I did a little googling and discovered that these are called allotment gardens (or kleingärten and schrebergärten, here) and the individual lots are leased from the land owner. I love the idea that people living in urban areas are still so connected to natural creation that they seek out a space to tend!
Look how pretty it is!
It seemed like a lot of people were growing flowers and other pretty flora and foliage rather than foods or practical produce. Just for the sake of growing and enjoying the pretty! I love it.
Wandering a little further, we found a veritable zoo of birds in cages.
I thought maybe they were being raised for food, but I don't believe anybody eats these types of birds.
I need to get past this Puritan obsession with productivity and get used to the idea of extraordinary effort solely on behalf of beauty.
Like these! How pretty are these chickens!? I want pants in that pattern.
At one point, we noticed we were being followed. Cue ominous music.
Cute mugger, huh? She was so funny, too. Every time we turned around and paid her any attention, she would look off to the side and start to turn around like oh crap, they spotted their tail.
At this point, I was assuming people must feed the ducks in the park. But, I couldn't make heads or tails of this sign.
I had to ask a friend on Facebook whether this said "please don't feed the ducks, they get fat and bully the fish" or "ducks love bread, go ahead and feed them!". Turns out neither.

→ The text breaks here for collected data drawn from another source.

(** The column of the FX frame after the rename; [None] when the provider
    answered under another code, and selecting ['exchange_rate'] raises. *)
Definition exchange_rate_column (d : WsdData) : option (list (date_t * fval)) :=
  match find (fun cv : string * list fval => String.eqb (fst cv) exchange_rate_code)
             (combine (Codes d) (Data d)) with
  | Some cv => Some (combine (Times d) (snd cv))
  | None => None
  end.

(** Steps 3 and 4 and the clean-up, on the two frames already fetched. *)
Definition integrate (stock_pool_df : list StockPoolEntry)
           (price_data : WsdData) (fx : list (date_t * fval)) : LongTable :=
  let all_a_codes := map pool_A_stock_code stock_pool_df in
  let all_h_codes := map pool_H_stock_code stock_pool_df in
  let price_long_df := melt price_data in
  let a_price_df := filter (fun r => isin (snd (fst r)) all_a_codes) price_long_df in
  let h_price_df := filter (fun r => isin (snd (fst r)) all_h_codes) price_long_df in
  let merged_a := merge_inner_pool a_price_df stock_pool_df in
  let merged_prices := merge_left_h merged_a h_price_df in
  let final_data := map with_premium (merge_left_fx merged_prices fx) in
  let final_data := filter complete final_data in
  sort_values by_date_name final_data.

(** [get_ah_premium_data(stock_pool_df, start_date, end_date)].  The pool is
    [None] for Python's [None]; the result comes with the provider queries
    issued, in order.  An empty list is the empty DataFrame. *)
Definition get_ah_premium_data (WIND_AVAILABLE : bool) (w : Provider)
           (stock_pool_df : option (list StockPoolEntry))
           (start_date : date_t) (end_date : option date_t)
  : outcome LongTable * list WsdQuery :=
  if negb WIND_AVAILABLE then (Returned [], [])
  else
    match stock_pool_df with
    | None => (Returned [], [])
    | Some [] => (Returned [], [])
    | Some pool =>
        let end_date := match end_date with Some e => e | None => start_date end in
        let all_codes := map pool_A_stock_code pool ++ map pool_H_stock_code pool in
        let q1 := mkQuery all_codes start_date end_date in
        let price_data := w q1 in
        if failed price_data then (Returned [], [q1])
        else
          match frame price_data with
          | None => (Raised, [q1])
          | Some price_df =>
              let q2 := mkQuery [exchange_rate_code] start_date end_date in
              let exchange_rate_data := w q2 in
              if failed exchange_rate_data then (Returned [], [q1; q2])
              else
                match frame exchange_rate_data with
                | None => (Raised, [q1; q2])
                | Some exchange_rate_df =>
                    match exchange_rate_column exchange_rate_df with
                    | None => (Raised, [q1; q2])
                    | Some fx =>
                        (Returned (integrate pool price_df fx), [q1; q2])
                    end
                end
          end
    end.

(** The rows a call hands to its caller: none when it raised. *)
Definition rows_of (res : outcome LongTable) : LongTable :=
  match res with
  | Returned df => df
  | Raised => []
  end.

End Fetcher.

(** ** continuous_monitor.py *)

Module Monitor.

(** A wide table: row labels (stock names), column labels (dates) and the
    cells, row by row. *)
Record WideReportTable : Type := mkWide {
  index : list string;
  columns : list date_t;
  values : list (list fval)
}.

Definition Column := PriceObservation -> fval.

Definition key_t : Type := string * date_t.

Definition key (r : PriceObservation) : key_t := (stock_name r, date r).

Definition key_eqb (k1 k2 : key_t) : bool :=
  String.eqb (fst k1) (fst k2) && (snd k1 =? snd k2).

(** [df.drop_duplicates(subset=['stock_name', 'date'])]: of the rows with
    one key, the first stays. *)
Fixpoint drop_duplicates (df : LongTable) : LongTable :=
  match df with
  | [] => []
  | r :: rest =>
      r :: filter (fun s => negb (key_eqb (key s) (key r))) (drop_duplicates rest)
  end.

(** The distinct keys of the frame, by first appearance.  ([groupby] sorts
    them; the order is immaterial below, where groups are looked up by key
    and both axes of the result are sorted.) *)
Fixpoint group_keys (ks : list key_t) : list key_t :=
  match ks with
  | [] => []
  | k :: rest => k :: filter (fun k' => negb (key_eqb k' k)) (group_keys rest)
  end.

(** The aggregate of one group. *)
Definition group_mean (df : LongTable) (value_col : Column) (k : key_t) : fval :=
  mean (map value_col (filter (fun r => key_eqb (key r) k) df)).

(** [data.groupby(['stock_name', 'date']).agg('mean')] on the value column,
    followed by [agged.dropna(how='all')]. *)
Definition agged (df : LongTable) (value_col : Column) : list (key_t * fval) :=
  filter (fun kv => notnull (snd kv))
         (map (fun k => (k, group_mean df value_col k))
              (group_keys (map key df))).

(** A cell of the unstacked frame: the group's value, null for a
    (stock, date) pair without a group. *)
Definition cell (g : list (key_t * fval)) (s : string) (d : date_t) : fval :=
  match find (fun kv => key_eqb (fst kv) (s, d)) g with
  | Some kv => snd kv
  | None => NaN
  end.

(** [df.pivot_table(index='stock_name', columns='date', values=value_col)]
    with the defaults [aggfunc='mean'], [dropna=True]: both axes sorted; no
    column is entirely null, since every remaining group has a value. *)
Definition pivot_table (df : LongTable) (value_col : Column) : WideReportTable :=
  let g := agged df value_col in
  let idx := sort_uniq String.leb String.eqb (map (fun kv => fst (fst kv)) g) in
  let cols := sort_uniq Z.leb Z.eqb (map (fun kv => snd (fst kv)) g) in
  {| index := idx;
     columns := cols;
     values := map (fun s => map (fun d => cell g s d) cols) idx |}.

Definition create_pivot_table (df : LongTable) (value_col : Column)
  : WideReportTable :=
  let df_dedup := drop_duplicates df in
  pivot_table df_dedup value_col.

(** The call as [main] performs it, with the frame object it is given: the
    de-duplication is not in place and the column relabelling touches the
    new pivot only, so the caller's frame comes back as it went in. *)
Definition create_pivot_table_call (value_col : Column) (df : LongTable)
  : WideReportTable * LongTable :=
  let df_dedup := drop_duplicates df in
  let pivot := pivot_table df_dedup value_col in
  (pivot, df).

(** The value of the first row of the frame with a given (stock, date),
    null when there is no such row. *)
Definition first_value (df : LongTable) (value_col : Column)
           (s : string) (d : date_t) : fval :=
  match find (fun r => key_eqb (key r) (s, d)) df with
  | Some r => value_col r
  | None => NaN
  end.

(** The row of a table under a label; a label the table lacks gets nulls
    when frames are aligned. *)
Definition row_of (t : WideReportTable) (s : string) : list fval :=
  match find (fun lv : string * list fval => String.eqb (fst lv) s)
             (combine (index t) (values t)) with
  | Some lv => snd lv
  | None => repeat NaN (List.length (columns t))
  end.

Definition cell_at (t : WideReportTable) (s : string) (d : date_t) : fval :=
  match find (fun cv : date_t * fval => fst cv =? d)
             (combine (columns t) (row_of t s)) with
  | Some cv => snd cv
  | None => NaN
  end.

(** [pd.concat([a, b], axis=1)] (outer join, [sort=False]) on frames with
    unique row labels: the rows of [a], then the labels only [b] has, in
    [b]'s order; the columns of [a], then those of [b]. *)
Definition concat_axis1 (a b : WideReportTable) : WideReportTable :=
  let idx := index a
             ++ filter (fun s => negb (mem String.eqb s (index a))) (index b) in
  {| index := idx;
     columns := columns a ++ columns b;
     values := map (fun s => row_of a s ++ row_of b s) idx |}.

(** The rows of a long table with dates in [lo, hi]. *)
Definition between (lo hi : date_t) (df : LongTable) : LongTable :=
  filter (fun r => (lo <=? date r) && (date r <=? hi)) df.

Inductive Sheet : Type := PremiumSheet | APriceSheet | HPriceSheet | RateSheet.

Definition sheet_name (s : Sheet) : string :=
  match s with
  | PremiumSheet => "溢价率"
  | APriceSheet => "A股收盘价"
  | HPriceSheet => "H股收盘价"
  | RateSheet => "汇率"
  end.

Definition Sheet_eqb (a b : Sheet) : bool :=
  match a, b with
  | PremiumSheet, PremiumSheet | APriceSheet, APriceSheet
  | HPriceSheet, HPriceSheet | RateSheet, RateSheet => true
  | _, _ => false
  end.

Definition SHEET_NAMES : list Sheet :=
  [PremiumSheet; APriceSheet; HPriceSheet; RateSheet].

Definition value_columns : list Column :=
  [HA_premium_rate; A_price; H_price; exchange_rate].

(** The sheets of a report file, and of the dictionaries [existing_data],
    [new_pivots] and [final_pivots]. *)
Definition Workbook := list (Sheet * WideReportTable).

Definition lookup_sheet (wb : Workbook) (s : Sheet) : option WideReportTable :=
  match find (fun e => Sheet_eqb (fst e) s) wb with
  | Some e => Some (snd e)
  | None => None
  end.

(** [pd.read_excel(OUTPUT_FILENAME, sheet_name=s, index_col=0)]: raises on a
    sheet the file does not hold.  A sheet that reads comes back as it was
    saved, its header cells being the dates they spell; this is what pandas
    does when no header cell is repeated in the sheet (it renames a repeated
    one, to a label that is no date), and statements about what a run reads
    say so where it matters. *)
Definition read_excel (wb : Workbook) (s : Sheet) : outcome WideReportTable :=
  match lookup_sheet wb s with
  | Some t => Returned t
  | None => Raised
  end.

(** "2024-01-01". *)
Definition default_start_date : date_t := 738886.

(** The loop that saves all old sheets; [None] when a read raises. *)
Fixpoint read_all (wb : Workbook) (sheets : list Sheet) : option Workbook :=
  match sheets with
  | [] => Some []
  | s :: rest =>
      match read_excel wb s with
      | Raised => None
      | Returned t =>
          match read_all wb rest with
          | Some acc => Some ((s, t) :: acc)
          | None => None
          end
      end
  end.

(** The [try] block of step 2 on an existing file: the start date and
    [existing_data] as they stand after it.  [start_date_str] is assigned
    before the loop over the sheets, and the handler resets [existing_data]
    only. *)
Definition read_existing (wb : Workbook) : date_t * Workbook :=
  let start_date := default_start_date in
  match read_excel wb PremiumSheet with
  | Raised => (start_date, [])
  | Returned existing_premium =>
      match rev (columns existing_premium) with
      | [] => (start_date, [])
      | last_date_in_file :: _ =>
          let start_date := last_date_in_file + 1 in
          match read_all wb SHEET_NAMES with
          | Some existing_data => (start_date, existing_data)
          | None => (start_date, [])
          end
      end
  end.

(** The object [w.tdaysoffset] returns. *)
Record TdaysData : Type := mkTdays {
  td_ErrorCode : Z;
  td_Data : list (list date_t)
}.

(** What a run is given: the collaborators' answers and the file on disk.
    [stock_pool_result] is what [get_ah_shhk_connect_stocks()] returned in
    step 1, with a name for every entry. *)
Record World : Type := mkWorld {
  stock_pool_result : list StockPoolEntry;
  report_file : option Workbook;
  today : date_t;
  WIND_AVAILABLE : bool;
  tdaysoffset : date_t -> TdaysData;
  wsd : Provider;
  disk_writable : bool
}.

Inductive Event : Type :=
| EvTdays (d : date_t)
| EvWsd (q : WsdQuery)
| EvWrite (wb : Workbook) (succeeded : bool).

Inductive Exit : Type :=
| NoStockPool
| UpToDate
| NoNewData
| Saved
| SaveFailed
| Crashed.

(** Step 2: the start date and the old sheets. *)
Definition plan (w : World) : date_t * Workbook :=
  match report_file w with
  | Some wb => read_existing wb
  | None => (default_start_date, [])
  end.

Inductive TradeDayCheck : Type := Proceed | AlreadyCurrent | CheckRaised.

(** The check for a new trading day, given the provider's answer. *)
Definition check_trade_day (td : TdaysData) (start_date : date_t)
  : TradeDayCheck :=
  if (td_ErrorCode td =? 0) && negb (match td_Data td with [] => true | _ => false end)
  then
    match td_Data td with
    | (latest_available_date :: _) :: _ =>
        if start_date >? latest_available_date then AlreadyCurrent else Proceed
    | _ => CheckRaised
    end
  else Proceed.

(** Step 4: one pivot per sheet. *)
Definition make_new_pivots (long_df : LongTable) : Workbook :=
  map (fun sc : Sheet * Column => (fst sc, create_pivot_table long_df (snd sc)))
      (combine SHEET_NAMES value_columns).

(** Step 5; [None] stands for the [KeyError] of a missing sheet. *)
Fixpoint merge_sheets (existing_data new_pivots : Workbook)
         (sheets : list Sheet) : option Workbook :=
  match sheets with
  | [] => Some []
  | s :: rest =>
      match lookup_sheet existing_data s, lookup_sheet new_pivots s with
      | Some old, Some new =>
          match merge_sheets existing_data new_pivots rest with
          | Some acc => Some ((s, concat_axis1 old new) :: acc)
          | None => None
          end
      | _, _ => None
      end
  end.

Definition final_pivots (existing_data new_pivots : Workbook) : option Workbook :=
  match existing_data with
  | [] => Some new_pivots
  | _ => merge_sheets existing_data new_pivots SHEET_NAMES
  end.

(** Steps 3 to 6. *)
Definition fetch_and_save (w : World) (start_date : date_t)
           (existing_data : Workbook) : Exit * list Event :=
  let end_date := today w in
  let '(res, queries) :=
    Fetcher.get_ah_premium_data (WIND_AVAILABLE w) (wsd w)
                                (Some (stock_pool_result w))
                                start_date (Some end_date) in
  let evs := map EvWsd queries in
  match res with
  | Raised => (Crashed, evs)
  | Returned [] => (NoNewData, evs)
  | Returned long_df =>
      match final_pivots existing_data (make_new_pivots long_df) with
      | None => (Crashed, evs)
      | Some wb =>
          if disk_writable w
          then (Saved, evs ++ [EvWrite wb true])
          else (SaveFailed, evs ++ [EvWrite wb false])
      end
  end.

It says only to feed them if they can eat it. But, they should not get too much, so they don't get fat. And there should not be bread swimming in the water or laying around.
How awesome is that!? I'm used to signs saying things like "NO SWIMMING" or "EMPLOYEES MUST WASH HANDS". I love a paragraph long explanation with a funny illustration.
In conclusion, this park is so awesome that even the trash cans are happy.
And even more awesome than the park is the food! Everywhere we've gone, the food has been fresh and delicious and significantly more awesome than I would expect given its context. Mall food...? Awesome. With waiters, even! Home improvement store food...? Awesome. Wait, back up you say.
We walked next door to the OBI this evening, which appears to be akin to a Home Depot or Lowe's. There was a bakery inside! Where there would usually be a crapton of shopping carts in an American home improvement store - in the little area between the front doors and the interior doors - there was a bakery! With delicious breads and desserts! And in the parking lot where there would usually be a little truck/cart selling hot dogs in an American home improvement store was a truck selling rotisserie chicken and schnitzel. And the rotisserie chicken was soooo delicious. We think it was probably fresher than what you would typically get as rotisserie chicken in an American supermarket, and that probably explains the extra super delicious factor.
When I worked for the poultry processing plant in North Carolina, we would get two whole chickens as a Christmas gift from the company. These would typically have been killed and processed that day or no more than a few days prior. And the first one you cooked was so amazingly delicious.
All the driving we do in our food system here (example: we killed and cut up chickens in North Carolina that we would truck out to California to be marinated and processed by a further processor that would in turn truck the prepared chicken all over the country - including North Carolina - to be cooked and sold in a certain Chinese restaurant train) guarantees that your food will lose most of its freshness and a lot of its natural flavor. Without that lead time, food is just better. And in a small place, you don't have that lead time. Better!